Problème : alors que l'AIE tablait sur une centaine de projets à grande échelle en 2020, il n'existe encore qu'une vingtaine de démonstrateurs dans le monde, dont huit seulement de taille industrielle : cinq aux Etats-Unis, deux en Norvège, le dernier en Algérie. Aucun sur le territoire de l'Union européenne (dont la Norvège ne fait pas partie).

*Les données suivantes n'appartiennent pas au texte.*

(** [v.f], which throws on null and undefined. *)
Definition prop (v : json) (f : string) : result exn json :=
  if is_nullish v then Throw (EError (js "TypeError")) else Ok (get v f).

(** [v.toLowerCase()], which only strings have. *)
Definition lower_of (v : json) : result exn jstr :=
  match v with JStr s => Ok (toLowerCase s) | _ => Throw (EError (js "TypeError")) end.

Definition integer_of (v : json) : option Z := match v with JNum n => num_to_Z n | _ => None end.

Definition ACTIONS : list jstr := [js "allow"; js "deny"; js "passthrough"].

(** One turn of the validation loop. *)
Definition check_decision (e : denv) (d : json) : result exn unit :=
  action ← prop d "action";
  _ ← match action with
      | JStr a => if bool_decide (a ∈ ACTIONS) then Ok tt else bad_request (js "invalid action " ++ a)
      | v => bad_request (js "invalid action " ++ String_ v)
      end;
  _ ← match get d "fingerprint" with
      | JStr (_ :: _) => Ok tt
      | _ => bad_request (js "fingerprint required")
      end;
  _ ← match integer_of (get d "wal_seq") with
      | Some z => if z <? 1 then bad_request (js "wal_seq must be a positive integer") else Ok tt
      | None => bad_request (js "wal_seq must be a positive integer")
      end;
  match assertRFC3339 e (get d "decided_at") with
  | Ok _ => Ok tt
  | Throw _ => bad_request (js "decided_at must be RFC3339 with timezone")
  end.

La technologie reste en effet très coûteuse. Une chaîne complète de captage, transport et stockage du CO2 nécessite, pour une installation de grande capacité, un investissement de plusieurs centaines de millions d'euros. Soit, pour un industriel, une dépense comprise entre 30 et 100 euros par tonne de CO2 séquestrée.

S'y ajoute, pour l'Europe, l'effondrement du prix du carbone – tombé à 3 euros seulement la tonne en 2013 – dans le système d'échange de quotas d'émissions de dioxyde de carbone. Bien trop peu pour inciter les industriels à investir dans le captage-stockage. Résultat, sur les six projets de démonstrateurs que Bruxelles avait choisi de subventionner dans autant de pays, un seul, celui d'Hontomin, dans le nord de l'Espagne, est en passe de voir le jour.

Seule une réforme profonde du marché européen du carbone pourrait changer la donne, au moment où d'autres pays commencent à faire payer à leurs industries des droits à polluer. C'est le cas de la Chine, plus gros émetteur de CO2 de la planète, qui a ouvert sept marchés régionaux du carbone, prélude possible à la création d'une bourse nationale.